ELORA AT TWENTY-FIVE   Elora Ontario with its picturesque gorge, 19th century limestone mill and its fine choir under the direction of Noel Edison celebrated the Elora Festival’s 25th anniversary in July and we joined them. You will recall that 15 years before, we had performed for the Festival, (east of Toronto), in an actual limestone quarry with superb natural acoustics that they had recently begun to use as the venue of gala evening concerts enhanced by special lighting effects. This time, however, we performed in the Festival’s Gambrel Barn. The photo here (by David Pike) is from the festival’s 2009 opening night but we wanted you to see this rather amazing space! In a joint concert with the celebrated Elora Festival Singers, we presented an evening of improvisation, traditional African music, and early American drum and choral works. These latter works were particularly Robin Engelman’s “thing”, and there were 11 pieces on the program arranged by Robin. R. Murray Schafer’s “Epitaph for Moonlight” and Lee Kesselman’s “Shona Mass” were also part of our evening “buffet”.

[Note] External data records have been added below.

(** * Course catalog extraction pipeline: shallow embedding and properties

    The development embeds three programs of the repository:

    - [Honolulu]: [Honolulu Community College/pdf_extractor.py], the
      page-by-page extractor driven by a text-generation service, with
      retries, a repair pass, overlap context, key de-duplication and a
      checkpoint written after every page;
    - [Kauai]: [Kauai Community College/web_scraper.py], the sequential
      department crawler with a visited set and a seen-key set;
    - [Manoa]: [University of Hawaii at Manoa/manoa_scraper.py], the
      crawler that processes every catalog page with a thread pool.

    External collaborators (the generation service, [json.loads], the PDF
    reader, the browser sessions, the clock, the file system) are oracles:
    Section variables that the theorems quantify over. *)

From Stdlib Require Import ZArith Lia.
From stdpp Require Import base strings gmap list pretty.

Set Warnings "-clear-no-such-hyp".


(** ** Python values and exceptions *)

Module Py.

(** A decimal digit and its character. *)
Inductive digit := D0 | D1 | D2 | D3 | D4 | D5 | D6 | D7 | D8 | D9.

#[global] Instance digit_eq_dec : EqDecision digit.
Proof. solve_decision. Defined.

Definition digit_char (d : digit) : Ascii.ascii :=
  Ascii.ascii_of_nat
    (48 + match d with
          | D0 => 0 | D1 => 1 | D2 => 2 | D3 => 3 | D4 => 4
          | D5 => 5 | D6 => 6 | D7 => 7 | D8 => 8 | D9 => 9
          end).

(** A [float], kept as the text that [str] gives for it: [nan], [inf],
    [-inf], or an optional sign, a digit and the rest ([1.5], [-0.25],
    [1e+16]). *)
Inductive float :=
  | FNan
  | FInf (negative : bool)
  | FNum (negative : bool) (first : digit) (rest : string).

#[global] Instance float_eq_dec : EqDecision float.
Proof. solve_decision. Defined.

(** The value of a field of a record, as Python sees it after [json.loads]:
    [None], a [bool], an [int], a [float], a [str] or a [list]. The programs
    only format, slice and compare the value of a field, so a list is kept
    as the text that [str] gives for it after the opening bracket ([VList "]"]
    is the empty list). An object nested inside a field is outside this
    model. *)
Inductive value :=
  | VNone
  | VBool (b : bool)
  | VInt (z : Z)
  | VFloat (f : float)
  | VStr (s : string)
  | VList (shown : string).

#[global] Instance value_eq_dec : EqDecision value.
Proof. solve_decision. Defined.

(** An element of a decoded array: a JSON object (a [dict] with string keys)
    or anything else. *)
Inductive pyobj :=
  | ODict (d : gmap string value)
  | OVal (v : value).

#[global] Instance pyobj_eq_dec : EqDecision pyobj.
Proof. solve_decision. Defined.

(** What [json.loads] can return: an array or a single element. A decoded
    array is a [PList], never [PObj (OVal (VList _))]. *)
Inductive parsed :=
  | PList (l : list pyobj)
  | PObj (o : pyobj).

(** Subclasses of [Exception] that the programs can meet. [OtherError]
    stands for every other subclass of [Exception] (transport errors,
    [OSError], [ValueError], WebDriver errors). *)
Inductive exn :=
  | JSONDecodeError
  | AttributeError
  | TypeError
  | NameError (name : string)
  | OtherError.

#[global] Instance exn_eq_dec : EqDecision exn.
Proof. solve_decision. Defined.

(** A call returns a value or raises. *)
Inductive outcome (A : Type) :=
  | Return (a : A)
  | Raise (e : exn).
Arguments Return {A} a.
Arguments Raise {A} e.

#[global] Instance outcome_ret : MRet outcome := fun A a => Return a.
#[global] Instance outcome_bind : MBind outcome := fun A B f m =>
  match m with
  | Return a => f a
  | Raise e => Raise e
  end.

Definition float_str (f : float) : string :=
  match f with
  | FNan => "nan"
  | FInf false => "inf"
  | FInf true => "-inf"
  | FNum negative first rest =>
      (if negative then "-" else "") +:+ String (digit_char first) rest
  end.

(** [str(v)]. *)
Definition py_str (v : value) : string :=
  match v with
  | VNone => "None"
  | VBool true => "True"
  | VBool false => "False"
  | VInt z => pretty z
  | VFloat f => float_str f
  | VStr s => s
  | VList shown => "[" +:+ shown
  end.
(** X20. The button scan is never ambiguous. After start-up and any
    series of taps (runs of the main loop's button scan at a screen
    point), the buttons of the screen shown are non-empty rectangles on
    the 480 x 320 panel below the title bar, no two of them have a point
    in common, so every point lies in at most one of them; and a scan at a
    point that lies in none changes nothing. In the settings grid the
    k-th button applies theme k, and in the communication menu the k-th
    button opens category k. *)
Theorem taps_are_unambiguous :
  forall (mic_ok : bool) (now0 : Z) (l : list (Z * Z * Z)) (px py now : Z),
    let g := snd (FlowSpec.session mic_ok now0 l) in
    forallb FlowSpec.on_screen (Screens.screen_buttons g) = true
    /\ FlowSpec.all_apart (Screens.screen_buttons g) = true
    /\ (FlowSpec.hits (Screens.screen_buttons g) px py <= 1)%nat
    /\ (FlowSpec.hits (Screens.screen_buttons g) px py = 0%nat ->
        Screens.press px py now g = (Screens.Ok tt, g))
    /\ map (fun b => Ui.on_press (Screens.button b)) FlowSpec.settings_layout
       = map Screens.cb_apply_theme [0; 1; 2; 3; 4]
    /\ map (fun b => Ui.on_press (Screens.button b)) FlowSpec.comm_menu_layout
       = map Screens.cb_open_category [0; 1; 2; 3; 4].
Proof.
  intros mic_ok now0 l px py now g.
  destruct (session_consistent mic_ok now0 l) as (g' & Hrun & Hc).
  assert (Hg : g = g') by (subst g; rewrite Hrun; reflexivity).
  rewrite Hg. clear Hg g.
  destruct (screen_buttons_layout g' Hc) as [Hap Hon].
  split; [exact Hon |]. split; [exact Hap |].
  split; [apply all_apart_hits; exact Hap |].
  split; [| split; reflexivity].
  intros Hnone. unfold Screens.press, Screens.bind, Screens.get.
  rewrite (find_none_of_hits _ _ _ Hnone). reflexivity.
Qed.
(** [Dispatch]: the two registries, the [shutdown] channel (closed or not)
    and, as traces, what the dispatcher has sent, started and printed.
    The [sync.RWMutex] has no counterpart in this sequential model. *)
Record Dispatch : Type := mkDispatch {
  listeners : gmap string (list Listener);   (* map[string][]interface{} *)
  listenOnceOnly : gmap string (list nat);   (* map[string][]int *)
  shutdown_closed : bool;                    (* close(d.shutdown) was run *)
  sent : list (Chan * Box Value);            (* ch <- v, oldest first *)
  goroutines : list (Task Value);            (* go f(...), oldest first *)
  stdout : list Output;
}.

Definition set_listeners (f : gmap string (list Listener) → gmap string (list Listener))
    (d : Dispatch) : Dispatch :=
  mkDispatch (f (listeners d)) (listenOnceOnly d) (shutdown_closed d)
             (sent d) (goroutines d) (stdout d).
Definition set_listenOnceOnly (f : gmap string (list nat) → gmap string (list nat))
    (d : Dispatch) : Dispatch :=
  mkDispatch (listeners d) (f (listenOnceOnly d)) (shutdown_closed d)
             (sent d) (goroutines d) (stdout d).
Definition set_shutdown_closed (b : bool) (d : Dispatch) : Dispatch :=
  mkDispatch (listeners d) (listenOnceOnly d) b
             (sent d) (goroutines d) (stdout d).

(** [ch <- v]: the value is handed to whoever receives on [ch]. *)
Definition send (ch : Chan) (v : Box Value) : M Dispatch unit :=
  modify (λ d, mkDispatch (listeners d) (listenOnceOnly d) (shutdown_closed d)
                          (sent d ++ [(ch, v)]) (goroutines d) (stdout d)).
(** [go f(...)]: the call is handed to the scheduler, not run here. *)
Definition go (t : Task Value) : M Dispatch unit :=
  modify (λ d, mkDispatch (listeners d) (listenOnceOnly d) (shutdown_closed d)
                          (sent d) (goroutines d ++ [t]) (stdout d)).
Definition printf (o : Output) : M Dispatch unit :=
  modify (λ d, mkDispatch (listeners d) (listenOnceOnly d) (shutdown_closed d)
                          (sent d) (goroutines d) (stdout d ++ [o])).

(** What has been sent on one channel. *)
Definition sent_on (ch : Chan) (d : Dispatch) : list (Box Value) :=
  (filter (λ x, x.1 = ch) (sent d)).*2.

(** [NewDispatch]: empty registries, open channels. *)
Definition NewDispatch : Dispatch := mkDispatch ∅ ∅ false [] [] [].

(** [d.listeners[evtName]]: a missing key reads as the nil slice. *)
Definition listeners_of (d : Dispatch) (evtName : string) : list Listener :=
  default [] (listeners d !! evtName).
Definition listenOnceOnly_of (d : Dispatch) (evtName : string) : list nat :=
  default [] (listenOnceOnly d !! evtName).
(** Lines 42 to 62: the array [conversion_probability] after the seven
    in-place updates, before the noise. *)
Definition accumulate_effects (n : nat) (df : LeadData) : list npfloat :=
  let cp := replicate n (Fin BASE_CONVERSION_RATE) in
  let cp := iadd cp (map (deal_value_effect (series_max (deal_value df))) (deal_value df)) in
  let cp := iadd cp (map rating_effect (rating df)) in
  let cp := iadd cp (map (review_count_effect (series_max_int (user_ratings_total df)))
                         (user_ratings_total df)) in
  let cp := iadd cp (map document_effect (documents_verified_count df)) in
  let cp := iadd cp (map priority_effect (priority df)) in
  let cp := zip_with business_type_bonus (business_type df) cp in
  let cp := isub cp (map time_penalty (time_in_pipeline df)) in
  cp.

(** [np.clip(conversion_probability, 0.01, 0.99)] *)
Definition clip_probability (p : npfloat) : npfloat := clip p (Fin 0.01) (Fin 0.99).

(** [(np.random.rand(NUM_LEADS) < conversion_probability).astype(int)] at
    one record *)
Definition bernoulli_label (u : Q) (p : npfloat) : Z :=
  if flt (Fin u) p then 1%Z else 0%Z.

(** The frame written to disk: the eight feature columns in the order of
    the dict, then the label. *)
Definition to_frame (df : LeadData) (converted : list Z) : DataFrame :=
  [ ("business_type", StrCol (business_type df));
    ("rating", FloatCol (map Fin (rating df)));
    ("user_ratings_total", IntCol (user_ratings_total df));
    ("deal_value", FloatCol (map Fin (deal_value df)));
    ("priority", StrCol (priority df));
    ("time_in_pipeline", IntCol (time_in_pipeline df));
    ("documents_verified_count", IntCol (documents_verified_count df));
    ("contacts_count", IntCol (contacts_count df));
    ("converted", IntCol converted) ].
Lemma respond_links_response_witness :
  im_id (new_IncomingMessage None None (Some (JNum 1))) = Some (JNum 1) /\
  _sent awaiting_talker !! ToString (JNum 1) = Some 0 /\
  exists ta',
    _receiveMessage
      (event_from_remote (wire (fst (new_OutgoingMessage (Some JNull) (Some (JStr "pong"))
                                       (Some (JNum 1)) fresh_talker))))
      awaiting_talker = Normal ta' /\
    futures ta' !! 0 =
      Some (Fulfilled (new_IncomingMessage (Some JNull) (Some (JStr "pong"))
                                           (Some (JNum 1)))) /\
    delivered ta' = delivered awaiting_talker.
Proof.
  split; [reflexivity|]. split; [reflexivity|].
  destruct (respond_links_response
              (new_IncomingMessage None None (Some (JNum 1))) (JNum 1)
              (Some (JStr "pong")) fresh_talker awaiting_talker
              (event_from_remote (wire (fst (new_OutgoingMessage (Some JNull)
                 (Some (JStr "pong")) (Some (JNum 1)) fresh_talker)))) 0
              eq_refl eq_refl eq_refl eq_refl eq_refl eq_refl)
    as (_ & _ & _ & _ & ta' & Hrecv & Hf & Hd & _).
  exists ta'. split; [exact Hrecv|]. split; [exact Hf | exact Hd].
Defined.

(** C6 as stated fails for an incoming message whose id is 0: the message
    built by [respond] carries [null], not 0, as [responseToId]. *)
Lemma respond_to_zero_id_loses_link :
  im_id zero_id_message = Some (JNum 0) /\
  map om_responseToId (_queue (snd (respond zero_id_message (Some (JStr "pong"))
                                            fresh_talker))) = [JNull] /\
  JNull <> JNum 0.
Proof. repeat split. discriminate. Qed.
(** ** Trimming *)

Section TrimLoops.

Lemma blank_guard text i :
  JS.isCode (JS.charCodeAt text i) 9 || JS.isCode (JS.charCodeAt text i) 32
    = true <-> blankAt text i.
Proof.
  unfold blankAt, isBlank. split.
  - destruct (JS.charCodeAt text i) as [c|]; [|discriminate].
    simpl. intros H. exists c. split; [reflexivity|].
    apply orb_true_iff in H as [H|H]; apply Z.eqb_eq in H; auto.
  - intros (c & -> & [->| ->]); reflexivity.
Qed.

(** The first loop stops at the first character that is not blank, or just
    behind [e]. *)
Lemma trimStart_loop_scan text e fuel : forall s,
  e - s + 1 <= Z.of_nat fuel ->
  let s' := Tokenizer.trimStart_loop fuel text (JS.charCodeAt text s) s e in
  s <= s' <= Z.max s (e + 1) /\
  (forall i, s <= i < s' -> blankAt text i) /\
  (s' <= e -> ~ blankAt text s').
Proof.
  induction fuel as [|f IH]; intros s Hfuel; cbv zeta; simpl.
  - destruct (JS.isCode (JS.charCodeAt text s) 9
              || JS.isCode (JS.charCodeAt text s) 32) eqn:Hb;
      destruct (s <=? e) eqn:Hse; simpl;
      try apply Z.leb_le in Hse; try apply Z.leb_gt in Hse;
      (split; [lia|]; split; [intros; lia|]); intros Hle; lia.
  - destruct (JS.isCode (JS.charCodeAt text s) 9
              || JS.isCode (JS.charCodeAt text s) 32) eqn:Hb;
      destruct (s <=? e) eqn:Hse; simpl;
      try apply Z.leb_le in Hse; try apply Z.leb_gt in Hse.
    + destruct (IH (s + 1)) as (Hr & Hall & Hstop); [lia|].
      split; [lia|]. split; [|exact Hstop].
      intros i Hi. destruct (Z.eq_dec i s) as [->|Hne].
      * apply blank_guard. exact Hb.
      * apply Hall. lia.
    + split; [lia|]. split; [intros; lia|]. intros; lia.
    + split; [lia|]. split; [intros; lia|]. intros _.
      rewrite <- blank_guard, Hb. discriminate.
    + split; [lia|]. split; [intros; lia|]. intros; lia.
Qed.

(** The second loop stops at the last character that is not blank, or just
    before [s]. *)
Lemma trimEnd_loop_scan text s fuel : forall e,
  e - s + 1 <= Z.of_nat fuel ->
  let e' := Tokenizer.trimEnd_loop fuel text (JS.charCodeAt text e) s e in
  Z.min e (s - 1) <= e' <= e /\
  (forall i, e' < i <= e -> blankAt text i) /\
  (s <= e' -> ~ blankAt text e').
Proof.
  induction fuel as [|f IH]; intros e Hfuel; cbv zeta; simpl.
  - destruct (JS.isCode (JS.charCodeAt text e) 9
              || JS.isCode (JS.charCodeAt text e) 32) eqn:Hb;
      destruct (s <=? e) eqn:Hse; simpl;
      try apply Z.leb_le in Hse; try apply Z.leb_gt in Hse;
      (split; [lia|]; split; [intros; lia|]); intros Hle; lia.
  - destruct (JS.isCode (JS.charCodeAt text e) 9
              || JS.isCode (JS.charCodeAt text e) 32) eqn:Hb;
      destruct (s <=? e) eqn:Hse; simpl;
      try apply Z.leb_le in Hse; try apply Z.leb_gt in Hse.
    + destruct (IH (e - 1)) as (Hr & Hall & Hstop); [lia|].
      split; [lia|]. split; [|exact Hstop].
      intros i Hi. destruct (Z.eq_dec i e) as [->|Hne].
      * apply blank_guard. exact Hb.
      * apply Hall. lia.
    + split; [lia|]. split; [intros; lia|]. intros; lia.
    + split; [lia|]. split; [intros; lia|]. intros _.
      rewrite <- blank_guard, Hb. discriminate.
    + split; [lia|]. split; [intros; lia|]. intros; lia.
Qed.

(** Both loops one after the other, as [trim] and [trimStr] run them. *)
Lemma trim_loops_scan text start end_ :
  start <= end_ ->
  let s := Tokenizer.trimStart_loop (Z.to_nat (end_ - 1 - start + 1)) text
             (JS.charCodeAt text start) start (end_ - 1) in
  let e := Tokenizer.trimEnd_loop (Z.to_nat (end_ - 1 - s + 1)) text
             (JS.charCodeAt text (end_ - 1)) s (end_ - 1) in
  start <= s <= e + 1 /\ e + 1 <= end_ /\
  (forall i, start <= i < s \/ e + 1 <= i < end_ -> blankAt text i) /\
  (s < e + 1 -> ~ blankAt text s /\ ~ blankAt text e).
Proof.
  intros Hse. cbv zeta.
  destruct (trimStart_loop_scan text (end_ - 1)
              (Z.to_nat (end_ - 1 - start + 1)) start)
    as (Hr & Hall & Hstop); [lia|].
  set (s := Tokenizer.trimStart_loop _ text _ start (end_ - 1)) in *.
  destruct (trimEnd_loop_scan text s (Z.to_nat (end_ - 1 - s + 1)) (end_ - 1))
    as (Hr' & Hall' & Hstop'); [lia|].
  set (e := Tokenizer.trimEnd_loop _ text _ s (end_ - 1)) in *.
  split; [lia|]. split; [lia|]. split.
  - intros i [Hi|Hi]; [apply Hall | apply Hall']; lia.
  - intros Hlt. split; [apply Hstop | apply Hstop']; lia.
Qed.

Lemma slice_blank text a b :
  0 <= a -> (forall i, a <= i < b -> blankAt text i) ->
  Forall isBlank (slice text a b).
Proof.
  intros Ha H. apply slice_Forall; [exact Ha|].
  intros i c Hi Hc. destruct (H i Hi) as (c' & Hc' & Hb). congruence.
Qed.

Lemma slice_head text a b c :
  0 <= a -> head (slice text a b) = Some c -> JS.charCodeAt text a = Some c.
Proof.
  intros Ha H. rewrite head_lookup in H.
  apply slice_lookup in H as [_ H]; [|exact Ha].
  replace (a + Z.of_nat 0) with a in H by lia. exact H.
Qed.

Lemma slice_last text a b c :
  0 <= a <= b -> b <= Z.of_nat (List.length text) ->
  last (slice text a b) = Some c -> JS.charCodeAt text (b - 1) = Some c.
Proof.
  intros Hab Hb H. rewrite last_lookup in H.
  pose proof (slice_length text a b Hab Hb) as Hlen.
  destruct (List.length (slice text a b)) as [|n] eqn:Hn;
    [apply lookup_lt_Some in H; rewrite Hn in H; lia|].
  apply slice_lookup in H as [_ H]; [|lia].
  simpl in H. replace (b - 1) with (a + Z.of_nat n) by lia. exact H.
Qed.

End TrimLoops.

(** X7. [trim] narrows the range [start, end) to a token by dropping tabs and
    spaces from both of its ends, and nothing else: the token lies within
    the range, every character of the range outside of the token is a tab
    or a space, and unless the token is empty its first and last characters
    are not.  The position is set to [end], and data, length and line
    number are kept. *)
Theorem trim_drops_blanks_at_both_ends (st : Tokenizer) (start end_ : Z) :
  start <= end_ ->
  let st' := Tokenizer.trim st start end_ in
  start <= tokenStart st' <= tokenEnd st' /\ tokenEnd st' <= end_ /\
  (forall i, start <= i < tokenStart st' \/ tokenEnd st' <= i < end_ ->
     blankAt (data st) i) /\
  (tokenStart st' < tokenEnd st' ->
     ~ blankAt (data st) (tokenStart st') /\
     ~ blankAt (data st) (tokenEnd st' - 1)) /\
  position st' = end_ /\ data st' = data st /\ length st' = length st /\
  lineNumber st' = lineNumber st.
Proof.
  intros Hse. cbv zeta.
  destruct (trim_loops_scan (data st) start end_ Hse)
    as (Hr & Hr' & Hall & Hstop).
  unfold Tokenizer.trim. cbv zeta.
  unfold set_position, set_tokenEnd, set_tokenStart. simpl.
  set (s := Tokenizer.trimStart_loop _ (data st) _ start (end_ - 1)) in *.
  set (e := Tokenizer.trimEnd_loop _ (data st) _ s (end_ - 1)) in *.
  split; [lia|]. split; [lia|]. split; [exact Hall|].
  split; [|repeat split].
  intros Hlt. replace (e + 1 - 1) with e by lia. apply Hstop. exact Hlt.
Qed.

(** The theorem at the text ["  ab \t"], whole range. *)
Lemma trim_drops_blanks_witness :
  let st := Tokenizer.trim (Tokenizer.Tokenizer [32; 32; 97; 98; 32; 9]) 0 6 in
  0 <= 6 /\ tokenStart st = 2 /\ tokenEnd st = 4 /\ position st = 6.
Proof.
  cbv zeta.
  assert (H : 0 <= 6) by lia.
  destruct (trim_drops_blanks_at_both_ends
              (Tokenizer.Tokenizer [32; 32; 97; 98; 32; 9]) 0 6 H)
    as (_ & _ & _ & _ & Hp & _).
  split; [exact H|]. split; [reflexivity|]. split; [reflexivity | exact Hp].
Defined.

(** X8. [trimStr] returns the text of the range [start, end) without the
    tabs and spaces at its two ends: the range is the result with blanks
    before and after it, and the result neither starts nor ends with a
    blank. *)
Theorem trimStr_is_the_range_without_outer_blanks
    (text : list Z) (start end_ : Z) :
  0 <= start <= end_ -> end_ <= Z.of_nat (List.length text) ->
  let r := trimStr text start end_ in
  (exists before after,
     slice text start end_ = before ++ r ++ after /\
     Forall isBlank before /\ Forall isBlank after) /\
  (forall c, head r = Some c -> ~ isBlank c) /\
  (forall c, last r = Some c -> ~ isBlank c).
Proof.
  intros Hse Hlen. cbv zeta.
  destruct (trim_loops_scan text start end_ (proj2 Hse))
    as (Hr & Hr' & Hall & Hstop).
  unfold trimStr. cbv zeta.
  set (s := Tokenizer.trimStart_loop _ text _ start (end_ - 1)) in *.
  set (e := Tokenizer.trimEnd_loop _ text _ s (end_ - 1)) in *.
  rewrite substring_slice by lia.
  split; [|split].
  - exists (slice text start s), (slice text (e + 1) end_).
    rewrite (slice_app text s (e + 1) end_) by lia.
    rewrite (slice_app text start s end_) by lia.
    split; [reflexivity|].
    split; apply slice_blank; try lia; intros i Hi; apply Hall; lia.
  - intros c Hc Hb.
    destruct (Z.eq_dec s (e + 1)) as [Heq|Hne].
    { rewrite Heq, slice_nil in Hc. discriminate. }
    apply slice_head in Hc; [|lia].
    destruct Hstop as [Hs _]; [lia|]. apply Hs. exists c. auto.
  - intros c Hc Hb.
    destruct (Z.eq_dec s (e + 1)) as [Heq|Hne].
    { rewrite Heq, slice_nil in Hc. discriminate. }
    apply slice_last in Hc; [|lia|lia].
    replace (e + 1 - 1) with e in Hc by lia.
    destruct Hstop as [_ He]; [lia|]. apply He. exists c. auto.
Qed.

WE GOT SEOUL    You know we couldn’t get through a year without shipping ourselves and our instruments overseas!   October took us to the three-day Seoul International Drum Festival in Korea as the featured group, along with other prominent percussionists from around the world. Sadly, Bill Cahn was unable to be there for this one. When Bob Becker was asked what he remembered most about the Festival, he said, “Missing Bill.”   Awww.   He also recalled hanging with master drummer Gideon Alorwoye (one of Steve Reich’s teachers in Steve’s original 1970 trip to Ghana) and Gideon’s observation that “A lot of people know how to hit a drum, but not many know how to play one…”. As you can see from the photos at the Outdoor Plaza Concert Space, the stage was gigantic, making for some weird acoustics, and lasers and smoke were prevalent.